If I am going to do something great for God, it’s a ridiculous idea that I would somehow know how to do that on my own. Why would we be snotty with each other about how God has gifted us? Isn’t He the One who knit us together anyways?
Our brothers and sisters in C.A.R. are taking bullets for Jesus, and we would argue over something petty.
I have sinned, and I will not do it again. I don’t care how you do it or who is the biggest. I just want to affect the world for Jesus. I don’t want people to go to hell.
Here’s the next thing. We must give and we must receive. If we have something to share with our family, share it.
Here’s the other side.
We must receive.
If somebody’s better at it, who cares? Learn.

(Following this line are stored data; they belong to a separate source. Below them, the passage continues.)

(** The name is new. *)
Lemma link_added : dir_find name (f_data f) = None →
  wp (r ← dirlink dev_read dev_write dp name n; if decide (r < 0) then iunlockput dp;; link_bad i else iunlockput dp;; iput i;; end_op;; mret 0) linked_to s3.
Proof.
  intros Hfind. pose proof (linking_ready i T1 s1 Li) as G1. destruct named_dir as (Hdn&Hd3&K3&Hr3&Hl3&Hlive3&Hs3). pose proof (mv_ok _ _ _ _ _ _ _ _ _ M3) as O3. pose proof (Hok d name f Ew Hd) as Hself. rewrite Hfind in Hself. destruct Hself as [Hmax Hroom].
  pose proof Li as [M1 F1 H1]. pose proof (mv_sb _ _ _ _ _ _ _ _ _ M1) as Es1. cbn [with_log sb] in Es1. pose proof (mv_room _ _ _ _ _ _ _ _ _ M1) as Hrm. cbn [with_log sb] in Hrm. destruct (rd_dirs _ _ _ _ G1 d f Hd3 Htd) as [H16 _].
  apply wp_bind. eapply wp_mono; [apply (dirlink_moves T1 s3 O3 dp d f Hd3 L3 K3 dev_read dev_write Htd H16)|].
  { rewrite (mv_op _ _ _ _ _ _ _ _ _ M3), (mv_op _ _ _ _ _ _ _ _ _ M1). done. } { done. } { done. } { done. } { cbn. rewrite Es1. lia. }
  intros r s4 (->&T4&M4&F4). cbn beta. rewrite decide_False by lia. pose proof (mv_ok _ _ _ _ _ _ _ _ _ M4) as O4. pose proof (mv_cache _ _ _ _ _ _ _ _ _ M4) as E4. cbn [set_cache icache] in E4. assert (∀ x, refs (icache s4) x = refs C3 x) as Hr4 by (intros x; rewrite (ev_refs _ _ _ _ E4); lia).
  pose proof (one_self d) as Hod. pose proof (one_self n) as Hon. pose proof (one_other n d Hdn) as Hond. pose proof (one_other d n ltac:(done)) as Hodn. pose proof (refs_nonneg C d) as Hpd. pose proof (refs_nonneg C n) as Hpn. set (f' := with_data (dir_add name n (f_data f)) f) in *.
  destruct (iunlockput_moves T4 s4 O4 dp d f') as (C5&R5&M5). 
  { by rewrite F4, lookup_insert_eq. } { apply (mv_loaded _ _ _ _ _ _ _ _ _ M4); [done|cbn; rewrite Hr3; lia]. } { by rewrite (ev_lock _ _ _ _ E4). } { rewrite Hr4, Hr3. cbn. lia. }
  apply wp_bind. eapply wp_intro; [exact R5|]. cbn beta. set (s5 := set_cache C5 s4) in *. pose proof (mv_ok _ _ _ _ _ _ _ _ _ M5) as O5. pose proof (mv_cache _ _ _ _ _ _ _ _ _ M5) as E5. cbn [s5 set_cache icache] in E5.
  assert (∀ x, refs C5 x = refs C x + one n x) as Hr5 by (intros x; rewrite (ev_refs _ _ _ _ E5), Hr4, Hr3; lia). assert (handle (icache s5) i n) as H5.
  { apply (mv_handle _ _ _ _ _ _ _ _ _ M5); [apply (mv_handle _ _ _ _ _ _ _ _ _ M4); [apply (mv_handle _ _ _ _ _ _ _ _ _ M3); [done|]|]|]; rewrite ?Hr4; cbn [set_cache icache]; rewrite ?Hr3; try lia. rewrite (ev_refs _ _ _ _ (mv_cache _ _ _ _ _ _ _ _ _ M1)). cbn [with_log icache]. lia. }
  assert (files T4 s5 !! n = Some (with_nlink (f_nlink g + 1) g)) as Hn5 by (change (files T4 s5) with (files T4 s4); rewrite F4, lookup_insert_ne by done; change (files T1 s3) with (files T1 s1); by rewrite F1, lookup_insert_eq).
  destruct (iput_moves T4 s5 i n _ O5 Hn5 H5) as (C6&R6&M6); [|left; cbn; lia|].
  { cbn [s5 set_cache icache]. rewrite (ev_lock _ _ _ _ E5). unfold only. case_decide; [done|]. cbn. rewrite (ev_lock _ _ _ _ E4). cbn. destruct (is_locked C3 i) eqn:El; [|done]. by apply Hl3 in El. }
  apply wp_bind. eapply wp_intro; [exact R6|]. cbn beta. change (sb s3) with (sb s1) in M4. rewrite Es1 in M4. eapply (wp_end T s T4 (set_cache C6 s5) {[IBLOCK n (sb s); IBLOCK d (sb s)]} 2 (λ _, 0) nobody 2).
  - eapply moves_ext; [eapply (moves_trans _ _ _ s1); [by apply ok_log, G|exact M1|eapply (moves_trans _ _ _ s3); [apply G1|exact M3|eapply (moves_trans _ _ _ s4); [done|exact M4|eapply (moves_trans _ _ _ s5); [done|exact M5|exact M6|]|]|]|]|..]; moves_side.
    all: try (intros x Hx Hx2; pose proof (one_nonneg n x); pose proof (one_nonneg d x); cbn [with_log icache set_cache] in *; rewrite ?Hr4 in *; lia).
    intros j. cbn [with_log icache]. rewrite (rd_unlocked _ _ _ _ G). unfold then_, only, nobody. repeat case_decide; done.
  - intros s7 Ca F7. unfold linked_to, link_name. rewrite Ew, Hd. cbn [mbind option_bind]. rewrite Hfind. cbn [fst snd]. split; [done|]. exists T4. eexists. split; [|split; [exact Ca|]].
    + etrans; [apply size_union_le|]. by rewrite !size_singleton.
    + rewrite F7. change (files T4 (set_cache C6 s5)) with (files T4 s4). rewrite F4. change (files T1 s3) with (files T1 s1). by rewrite F1.
Qed.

If you have a need and you know some- one has an excess, ask, because they’re not going to know.
Refusing to give and refusing to receive are both expressions of pride. Let’s humble ourselves.
If you have it, I want it; and if I have it, it’s yours, because I want to make the name of Jesus famous. You’re my family, my tribe. I’m assuming you want to do the same thing.
If we want to build the walls and see God do something supernatural through us, start with the heart. We have to confess our sin. We’re going shoot the elephant. Kill it and grill it. You have to learn to give; you have to learn to receive.
Here’s the last thing. If we want to do this together, we need to take pride in our tribe.
I have been guilty of this, and I don’t want you to be. I have taken for granted what God has given us, more than once. I don’t want to take that for granted ever again.
Do you understand who we are and what God’s doing?
We are inventing new well pumps. We have one of the best youth conferences in the world. We have an incredible mission: Encompass. Find another mission that’s more cutting-edge. We have world-class schools in Grace College and Seminary. They’re phenomenal.
We have cutting-edge church planting networks. Find another fellowship [that is] planting churches with the creativity and the rapid success we are. Nobody’s thinking that way. It’s happening all around us.
We have seasoned pastors who know what they’re doing, and you know them. They’ll make themselves accessible to you.
We have loyalty and passion from young pastors. They’re all over the place and they love us, they love who we are. They want to be involved in making the name of Jesus famous.
We have an unapologetic com- mitment to the Word of God, the inspired, authoritative, complete Word of God. It’s something that we can take pride in.
We have teammates from across the globe who are advancing the Gospel at biblical speed. Africa, Brazil, Argentina, Asia, all over the world, the Word of God is being proclaimed.
We have tested leaders who are willing to invest themselves in the young. If you’re 40 and under, there’s nobody holding on to the reigns of power.
One of the things that we should take pride in is that the generation above us has let go and said, “Let us mentor, let us teach, but you guys own it, you guys run with it. Make it your own.”
We have something unique. We have something special that we can take pride in.
Above all, we have a no-lose guarantee from the Creator of the universe. The Church is going to advance. The gates of hell are going to fall. We’re going to win. The name of Jesus is going to be proclaimed.
We have a mission, we have a cause, we have a plan, we have a passion; and if we take all that and wrap it into unity, I am extremely confident in the outcome.
Take pride in your tribe. We have something special oriented around God’s cause, God’s calling, God’s mis- sion, God’s Word, God’s plan, and together we’ll make the name of Jesus famous.
I trust you. I believe that you want the name of Jesus to be made famous. I believe if we take all that God has given us, we love each other, and we share, then we can change the world.
Editor’s Note: Jeff Bogue spoke at the final Celebration during FellowShift, the national conference of the Fellowship of Grace Brethren Churches, July 17-21, in Washington, D.C. This article is based on that challenge. Jeff is a graduate of Grace College, Grace Theological Seminary, and Master’s International School of Divinity. He is the senior pastor of Grace Church of Greater Akron, a multi-site Grace Brethren congregation of more than 7,000. He and his wife, Heidi, have six children.